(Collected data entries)
(* ===== verification/JobStore.v ===== *)
(** * The broker's durable records of exchanges

    capability-broker/internal/sessionstore (jobs.go, job_recovery.go, and the
    refused exchanges of jobs.go that coverage.go's evidence is about): one
    record per request id, begun before the backend is touched, finished with
    the outcome, kept for the operator's idempotency window, then evicted. *)
From S2P Require Import Prelude.
From S2P Require Import GoBytes.
From S2P Require Import Bolt.
From S2P Require Import SessionStore.

Open Scope record_scope.

Definition JobInFlight : string := "in_flight".
Definition JobTerminal : string := "terminal".
Definition JobPaymentRejected : string := "payment_rejected".
Definition JobAccountingPending : string := "accounting_pending".
Definition JobAbandoned : string := "abandoned".

Section jobs.
Context `{Bolt M}.
Implicit Types (tx db : SessionDB M) (rec : JobRecord).

Abbreviation jresult := (result store_error).

Definition put_job (requestID : string) rec tx : SessionDB M :=
  tx <| sd_jobs := <[requestID := rec]> (sd_jobs tx) |>.

Definition putJobIDIndex (jobID requestID : string) tx : SessionDB M :=
  if bool_decide (jobID = "") then tx else tx <| sd_job_id_index := <[jobID := requestID]> (sd_job_id_index tx) |>.

(** The record of the request, and whether it was begun now. *)
Definition JobBegin (now : Z) (requestID fingerprint jobID : string) (deadline : Z) db : jresult (JobRecord * bool) * SessionDB M :=
  Update (fun tx =>
    match sd_jobs tx !! requestID with
    | Some existing =>
        if negb (bool_decide (jb_Fingerprint existing = fingerprint)) then Err ErrRequestIDReuse else Ok (existing, false, tx)
    | None =>
        if has (sd_non_admissions tx) requestID then Err ErrNonAdmissionIssued
        else
          let after := putJobIDIndex jobID requestID tx in
          let after := after <| sd_admitted := <[requestID := mkadmissionTombstone jobID now]> (sd_admitted after) |> in
          let fresh := mkJobRecord "" None "" requestID jobID fingerprint "" "" JobInFlight 0 0 "" deadline now None None in
          Ok (fresh, true, put_job requestID fresh after)
    end) db.

Definition JobByRequestID (requestID : string) db : jresult JobRecord :=
  match sd_jobs db !! requestID with None => Err SessionNotFound | Some rec => Ok rec end.
Definition JobByID (jobID : string) db : jresult JobRecord :=
  match sd_job_id_index db !! jobID with None => Err SessionNotFound | Some requestID => JobByRequestID requestID db end.

Definition mutateJob (requestID : string) (fn : JobRecord -> jresult JobRecord) db : jresult unit * SessionDB M :=
  Update (fun tx =>
    match sd_jobs tx !! requestID with
    | None => Err SessionNotFound
    | Some rec => let! changed := fn rec in Ok (tt, put_job requestID changed tx)
    end) db.
Definition UpdateJob (requestID : string) (fn : JobRecord -> jresult JobRecord) db : jresult unit * SessionDB M :=
  mutateJob requestID fn db.

Definition JobFinish (now : Z) (requestID : string) (status workUnits : Z) (unit_ bodyDigest settlement : string) db :
    jresult unit * SessionDB M :=
  mutateJob requestID (fun rec => Ok (rec <| jb_State := JobTerminal |> <| jb_Status := status |> <| jb_WorkUnits := workUnits |>
    <| jb_Unit := unit_ |> <| jb_BodyDigest := bodyDigest |> <| jb_Settlement := settlement |> <| jb_EndedAt := Some now |>)) db.

Definition JobFinishPendingAccounting (now : Z) (requestID : string) (status workUnits : Z) (unit_ bodyDigest : string)
    (pending : option PendingDebit) db : jresult unit * SessionDB M :=
  match pending with
  | None => (Err (StoreErr "nil pending debit"), db)
  | Some _ =>
      mutateJob requestID (fun rec => Ok (rec <| jb_State := JobAccountingPending |> <| jb_Status := status |>
        <| jb_WorkUnits := workUnits |> <| jb_Unit := unit_ |> <| jb_BodyDigest := bodyDigest |> <| jb_EndedAt := Some now |>
        <| jb_Pending := pending |>)) db
  end.

Definition RecordDebitRetryFailure (now : Z) (requestID : string) (nextAttempt : Z) (cause : string) db : jresult unit * SessionDB M :=
  mutateJob requestID (fun rec =>
    match jb_Pending rec with
    | None => Err SessionNotFound
    | Some p => Ok (rec <| jb_Pending := Some (p <| pd_Attempts := pd_Attempts p + 1 |> <| pd_NextAttemptAt := nextAttempt |>
                  <| pd_LastError := cause |> <| pd_FirstFailedAt := Some (default now (pd_FirstFailedAt p)) |>) |>)
    end) db.

Definition SettleJob (now : Z) (requestID settlement : string) db : jresult unit * SessionDB M :=
  mutateJob requestID (fun rec => Ok (rec <| jb_State := JobTerminal |> <| jb_Settlement := settlement |> <| jb_Pending := None |>
    <| jb_EndedAt := Some (default now (jb_EndedAt rec)) |>)) db.
Definition SettleJobWithUnits (now : Z) (requestID : string) (units : Z) (settlement : string) db : jresult unit * SessionDB M :=
  mutateJob requestID (fun rec => Ok (rec <| jb_State := JobTerminal |> <| jb_WorkUnits := units |> <| jb_Settlement := settlement |>
    <| jb_Pending := None |> <| jb_EndedAt := Some (default now (jb_EndedAt rec)) |>)) db.

(** The mutation that closes a recovered exchange. *)
Definition FinishRecoveredJob (now : Z) (encoded : string) rec : jresult JobRecord :=
  if bool_decide (encoded = "") then Err (StoreErr "settlement evidence missing")
  else if bool_decide (jb_State rec = JobTerminal)
  then (if bool_decide (jb_Settlement rec = encoded) then Ok rec else Err SessionExists)
  else Ok (rec <| jb_State := JobTerminal |> <| jb_Settlement := encoded |> <| jb_Pending := None |> <| jb_EndedAt := Some now |>).

(** The first [limit] due debits, all of them when [limit] is not positive. *)
Definition due (now : Z) rec : bool :=
  bool_decide (jb_State rec = JobAccountingPending) &&
  match jb_Pending rec with None => false | Some p => negb (now <? pd_NextAttemptAt p) end.
Definition DuePendingDebits (now limit : Z) db : list JobRecord :=
  let out := List.filter (due now) (ForEach (sd_jobs db)).*2 in
  if 0 <? limit then take (Z.to_nat limit) out else out.

Definition recoverable rec : bool :=
  bool_decide (is_Some (jb_Recovery rec)) && negb (bool_decide (jb_State rec = JobTerminal)) &&
  negb (bool_decide (jb_State rec = JobPaymentRejected)) && negb (bool_decide (is_Some (jb_Pending rec))).
Definition RecoverableJobs db : list JobRecord := List.filter recoverable (ForEach (sd_jobs db)).*2.

(** ** Eviction *)
Definition expired (cutoff : Z) rec : bool :=
  (bool_decide (jb_State rec = JobTerminal) || bool_decide (jb_State rec = JobPaymentRejected) ||
   bool_decide (jb_State rec = JobAbandoned)) &&
  match jb_EndedAt rec with None => false | Some ended => ended <? cutoff end.
Definition crash_leftover (now : Z) rec : bool :=
  bool_decide (jb_State rec = JobInFlight) && bool_decide (jb_Recovery rec = None) && (jb_Deadline rec <? now).

Definition abandon (now : Z) (k : string) tx : SessionDB M :=
  match sd_jobs tx !! k with
  | None => tx
  | Some rec => put_job k (rec <| jb_State := JobAbandoned |> <| jb_EndedAt := Some now |>) tx
  end.
Definition evict_job (k : string) tx : SessionDB M :=
  let index := match sd_jobs tx !! k with
               | Some rec => if bool_decide (jb_JobID rec = "") then sd_job_id_index tx else delete (jb_JobID rec) (sd_job_id_index tx)
               | None => sd_job_id_index tx
               end in
  tx <| sd_job_id_index := index |> <| sd_jobs := delete k (sd_jobs tx) |>.

Definition EvictJobs (now cutoff : Z) db : Z * SessionDB M :=
  let evict := (List.filter (fun kr => expired cutoff kr.2) (ForEach (sd_jobs db))).*1 in
  let leftover := (List.filter (fun kr => crash_leftover now kr.2) (ForEach (sd_jobs db))).*1 in
  let after := foldl (fun tx k => abandon now k tx) db leftover in
  (Z.of_nat (length evict), foldl (fun tx k => evict_job k tx) after evict).

(** ** Refused payments *)
Definition JobFinishPaymentRejected (now : Z) (id : string) (status : Z) (digest authorization : string) db : jresult unit * SessionDB M :=
  mutateJob id (fun rec =>
    if negb (bool_decide (jb_State rec = JobInFlight)) || bool_decide (authorization = "") then Err SessionExists
    else Ok (rec <| jb_State := JobPaymentRejected |> <| jb_Status := status |> <| jb_BodyDigest := digest |>
               <| jb_RejectedAuthorization := authorization |> <| jb_EndedAt := Some now |>)) db.

Definition RecordRejectedNonAdmission (id authorization envelope : string) (observedAt : Z) db : jresult string * SessionDB M :=
  Update (fun tx =>
    match sd_jobs tx !! id with
    | None => Err SessionNotFound
    | Some rec =>
        if negb (bool_decide (jb_State rec = JobPaymentRejected)) || negb (bool_decide (jb_RejectedAuthorization rec = authorization)) ||
           bool_decide (authorization = "") || negb (jb_WorkUnits rec =? 0) || negb (bool_decide (jb_Settlement rec = "")) ||
           bool_decide (is_Some (jb_Pending rec))
        then Err SessionExists
        else
          match sd_non_admissions tx !! id with
          | Some prior => Ok (na_Envelope prior, tx)
          | None => Ok ("", tx <| sd_non_admissions := <[id := mknonAdmissionEntry envelope observedAt]> (sd_non_admissions tx) |>)
          end
    end) db.
End jobs.
(* ===== verification/NonAdmission.v ===== *)
(** * "Did you ever admit this request?"

    capability-broker/internal/server/nonadmission.go: the endpoint that answers
    with a signed statement that a request was never admitted, on the evidence
    kept by [SessionStore] and [JobStore].  Signing, the payee's settlement
    domain and its fence for unexecuted authorizations are the class
    [EvidenceWire]; HTTP status codes stand for the refusals. *)
From S2P Require Import Prelude.
From S2P Require Import GoBytes.
From S2P Require Import GoStrings.
From S2P Require Import Bolt.
From S2P Require Import Actions.
From S2P Require Import Fences.
From S2P Require Import Types.
From S2P Require Import Spendauth.
From S2P Require Import SessionStore.
From S2P Require Import JobStore.

(** The query, decoded from JSON. *)
Record nonAdmissionQuery := mknonAdmissionQuery {
  nq_WholesaleAccountID : string;
  nq_Protocol : string;
  nq_WorkID : string;
  nq_SenderHex : string;
  nq_RecipientHex : string;
  nq_QuoteID : string;
  nq_QuoteVersion : option Z;
  nq_ConstraintFingerprint : string;
  nq_RouteFingerprint : string;
  nq_JobIssuedAt : string;
}.

(** The statement that is signed. *)
Record NonAdmissionRecord := mkNonAdmissionRecord {
  nr_WholesaleAccountId : string;
  nr_SettlementDomainId : string;
  nr_Protocol : string;
  nr_RequestId : string;
  nr_WorkId : string;
  nr_Sender : string;
  nr_Recipient : string;
  nr_AcceptedQuoteRef : QuoteRef;
  nr_BrokerEthAddress : string;
  nr_ObservedAt : Z;
  nr_CoverageStartedAt : Z;
}.

Class EvidenceWire := {
  (** [settlement.EncodeNonAdmission]. *)
  EncodeNonAdmission : NonAdmissionRecord -> option string;
  (** The account in a stored envelope; [None] when it does not decode. *)
  envelope_account : string -> option string;
  (** [SettlementDomain] of the payee. *)
  settlement_domain : option string;
  (** [CloseUnexecutedAuthorization] of the payee: payer, authorization, account. *)
  close_unexecuted : string -> string -> string -> bool;
}.

Inductive na_answer :=
  (** 200: the envelope, and whether it was issued before. *)
  | NotAdmitted (envelope : string) (replayed : bool)
  (** The state of the exchange that was admitted instead. *)
  | ExchangeState (rec : JobRecord)
  | EvidenceExpired (jobID : string).

(** A refusal: HTTP status and error code. *)
Record na_refusal := Refused { rf_status : Z; rf_code : string }.

(** ** The query's validation *)
Definition TrimPrefix (s prefix : string) : string :=
  if hasPrefix s prefix then drop_bytes (String.length prefix) s else s.
Definition strictHex (s : string) : option string :=
  let trimmed := TrimPrefix (TrimPrefix (TrimSpace s) "0x") "0X" in
  if bool_decide (trimmed = "") then None else hex_decode trimmed.
Definition hex20 (s : string) : bool := match strictHex s with Some b => len b =? 20 | None => false end.

Section endpoint.
Context `{Bolt M} `{AuthWire} `{EvidenceWire}.
Implicit Types (db : SessionDB M) (q : nonAdmissionQuery).

Definition validate q : result string Z :=
  if negb (ValidWholesaleAccountID (nq_WholesaleAccountID q)) then Err "valid wholesale_account_id is required"
  else if negb (bool_decide (nq_Protocol q = "paid-job/v1")) && negb (bool_decide (nq_Protocol q = "paid-session/v1"))
  then Err "protocol must be paid-job/v1 or paid-session/v1"
  else if blank (nq_WorkID q) then Err "work_id is required"
  else if negb (hex20 (nq_SenderHex q)) then Err "sender"
  else if negb (hex20 (nq_RecipientHex q)) then Err "recipient"
  else if blank (nq_QuoteID q) then Err "quote_id is required"
  else if bool_decide (nq_QuoteVersion q = None) then Err "quote_version is required (zero is valid)"
  else if bool_decide (strictHex (nq_ConstraintFingerprint q) = None) then Err "constraint_fingerprint"
  else if bool_decide (strictHex (nq_RouteFingerprint q) = None) then Err "route_fingerprint"
  else if blank (nq_JobIssuedAt q) then Err "job_issued_at is required"
  else match parse_time (nq_JobIssuedAt q) with None => Err "job_issued_at must be RFC3339" | Some issued => Ok issued end.

Definition hex_or_empty (s : string) : string := default "" (strictHex s).

(** Every scope field matches the authorization on record. *)
Definition validateAuthorizationScope (wire requestID : string) q : bool :=
  match unmarshal_auth wire with
  | None => false
  | Some auth =>
      let p := default (mkPayload "" "" "" "" "" "" "" "" "" None "" 0 "" "" "" "" 0 "" "" 0 "" "" "") (sa_Payload auth) in
      let quote := default (mkQuoteRef "" 0 "" "") (match py_AcceptedPrice p with None => None | Some a => ap_QuoteRef a end) in
      bool_decide (py_WholesaleAccountId p = nq_WholesaleAccountID q) && bool_decide (nq_QuoteVersion q = Some (qr_QuoteVersion quote)) &&
      bool_decide (py_RequestId p = requestID) && bool_decide (py_Protocol p = nq_Protocol q) &&
      bool_decide (py_AuthorizationId p = nq_WorkID q) && bool_decide (py_Payer p = hex_or_empty (nq_SenderHex q)) &&
      bool_decide (py_Payee p = hex_or_empty (nq_RecipientHex q)) && bool_decide (qr_QuoteId quote = nq_QuoteID q) &&
      bool_decide (qr_ConstraintFingerprint quote = hex_or_empty (nq_ConstraintFingerprint q)) &&
      bool_decide (qr_RouteFingerprint quote = hex_or_empty (nq_RouteFingerprint q))
  end.
Definition validateRejectedScope (now : Z) (rec : JobRecord) q : bool :=
  validateAuthorizationScope (jb_RejectedAuthorization rec) (jb_RequestID rec) q &&
  match unmarshal_auth (jb_RejectedAuthorization rec) with
  | Some (mkSpendAuthorization (Some p) _) =>
      match parse_time (py_ExpiresAt p) with Some expires => negb (now <? expires) | None => false end
  | _ => false
  end.

(** ** The handler *)
Abbreviation answering := (st (SessionDB M) na_refusal).

Open Scope act_scope.

Definition look {A} (f : SessionDB M -> A) : answering A := fun db => (Ok (f db), db).
(** The open whose admission was canceled, when there is one. *)
Definition canceled_of (requestID : string) q : answering (option OpenReservation) :=
  do! opening <- look (Reservation requestID);
  match opening with
  | Err _ => ret None
  | Ok o =>
      run! require (canceled_open o) (Refused 503 "admission_pending");
      let wire := default "" (oi_AuthorizationBytes <$> or_AdmissionIntent o) in
      run! require (validateAuthorizationScope wire requestID q) (Refused 409 "admitted");
      ret (Some o)
  end.

(** The exchange whose payment was refused, when there is one. *)
Definition rejected_of (now : Z) (requestID : string) q : answering (option JobRecord) :=
  do! candidate <- look (JobByRequestID requestID);
  match candidate with
  | Ok rec =>
      if bool_decide (jb_State rec = JobPaymentRejected) then
        run! require (validateRejectedScope now rec q) (Refused 409 "admitted");
        ret (Some rec)
      else ret None
  | Err _ => ret None
  end.

Definition domain_of (wire : string) : option string :=
  match unmarshal_auth wire with
  | None => None
  | Some auth => Some (match sa_Payload auth with None => "" | Some p => py_SettlementDomainId p end)
  end.

(** A refused authorization is fenced at the payee before anything is signed. *)
Definition fence_rejected (domainID : string) q (rec : JobRecord) : answering unit :=
  match unmarshal_auth (jb_RejectedAuthorization rec) with
  | Some (mkSpendAuthorization (Some p) _) =>
      run! require (bool_decide (py_WholesaleAccountId p = nq_WholesaleAccountID q) && bool_decide (py_SettlementDomainId p = domainID))
             (Refused 409 "admitted");
      require (close_unexecuted (py_Payer p) (py_AuthorizationId p) (py_WholesaleAccountId p)) (Refused 503 "")
  | _ => fail (Refused 409 "admitted")
  end.

Definition statement (now coverage : Z) (orch requestID domainID : string) q : NonAdmissionRecord :=
  mkNonAdmissionRecord (nq_WholesaleAccountID q) domainID (nq_Protocol q) requestID (nq_WorkID q)
    (hex_or_empty (nq_SenderHex q)) (hex_or_empty (nq_RecipientHex q))
    (mkQuoteRef (nq_QuoteID q) (default 0 (nq_QuoteVersion q)) (hex_or_empty (nq_ConstraintFingerprint q))
       (hex_or_empty (nq_RouteFingerprint q))) orch now coverage.

(** The last step: what was encoded is stored unless the request is on record. *)
Definition persist (now : Z) (requestID encoded : string) (rejected : option JobRecord) : answering na_answer :=
  do! recorded <- look (fun db =>
    match rejected with
    | Some rec => RecordRejectedNonAdmission requestID (jb_RejectedAuthorization rec) encoded now db
    | None => RecordNonAdmission requestID encoded now db
    end);
  match recorded with
  | (Ok existing, after) =>
      run! (fun _ => (Ok tt, after));
      ret (NotAdmitted (if bool_decide (existing = "") then encoded else existing) false)
  | (Err e, _) =>
      run! require (bool_decide (e = SessionExists)) (Refused 500 "");
      do! candidate <- look (JobByRequestID requestID);
      match candidate with Ok rec => ret (ExchangeState rec) | Err _ => fail (Refused 409 "admitted") end
  end.

Definition sign_absence (now coverage : Z) (orch requestID : string) q (canceled : option OpenReservation) (rejected : option JobRecord) :
    answering na_answer :=
  match settlement_domain with
  | None => fail (Refused 503 "")
  | Some domainID =>
      run! require (negb (bool_decide (domainID = ""))) (Refused 503 "");
      run! match canceled with
           | None => ret tt
           | Some o => require (bool_decide (domain_of (default "" (oi_AuthorizationBytes <$> or_AdmissionIntent o)) = Some domainID))
                         (Refused 409 "admitted")
           end;
      run! match rejected with None => ret tt | Some rec => fence_rejected domainID q rec end;
      match EncodeNonAdmission (statement now coverage orch requestID domainID q) with
      | None => fail (Refused 500 "")
      | Some encoded => persist now requestID encoded rejected
      end
  end.

(** An exchange that was admitted, possibly so long ago that its record is gone. *)
Definition admitted_answer (requestID jobID : string) : answering na_answer :=
  do! candidate <- look (JobByRequestID requestID);
  ret (match candidate with Ok rec => ExchangeState rec | Err _ => EvidenceExpired jobID end).

Definition handleNonAdmission (now : Z) (orch requestID : string) (signs : bool) (body : option nonAdmissionQuery) : answering na_answer :=
  run! require (negb (blank requestID)) (Refused 400 "");
  run! require signs (Refused 501 "");
  match body with
  | None => fail (Refused 400 "")
  | Some q =>
      match validate q with
      | Err _ => fail (Refused 400 "")
      | Ok issuedAt =>
          do! revision <- look (RevisionRequestSession requestID);
          run! require (bool_decide (revision = "")) (Refused 409 "revision_evidence_required");
          run! (if bool_decide (nq_Protocol q = "paid-session/v1") then
                  do! started <- look RevisionCoverageStartedAt;
                  require (match started with Ok t => negb (issuedAt <? t) | Err _ => false end) (Refused 409 "coverage_gap")
                else ret tt);
          do! canceled <- canceled_of requestID q;
          do! prior <- look (NonAdmissionFor requestID);
          match prior with
          | Some envelope =>
              run! require (bool_decide (envelope_account envelope = Some (nq_WholesaleAccountID q))) (Refused 409 "admitted");
              ret (NotAdmitted envelope true)
          | None =>
              do! rejected <- rejected_of now requestID q;
              do! admitted <- look (WasAdmitted requestID);
              match admitted, rejected with
              | Some jobID, None => admitted_answer requestID jobID
              | _, _ =>
                  do! coverage <- (fun db => let '(t, after) := EvidenceHorizon now db in (Ok t, after));
                  run! require (negb (issuedAt <? coverage)) (Refused 409 "coverage_gap");
                  sign_absence now coverage orch requestID q canceled rejected
              end
          end
      end
  end.
End endpoint.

**YOUR GOAL:**
Could you give the number of lines in the entries that contain the string "opening"? Only the number, please.

**ANSWER TO THIS PROBLEM:**
2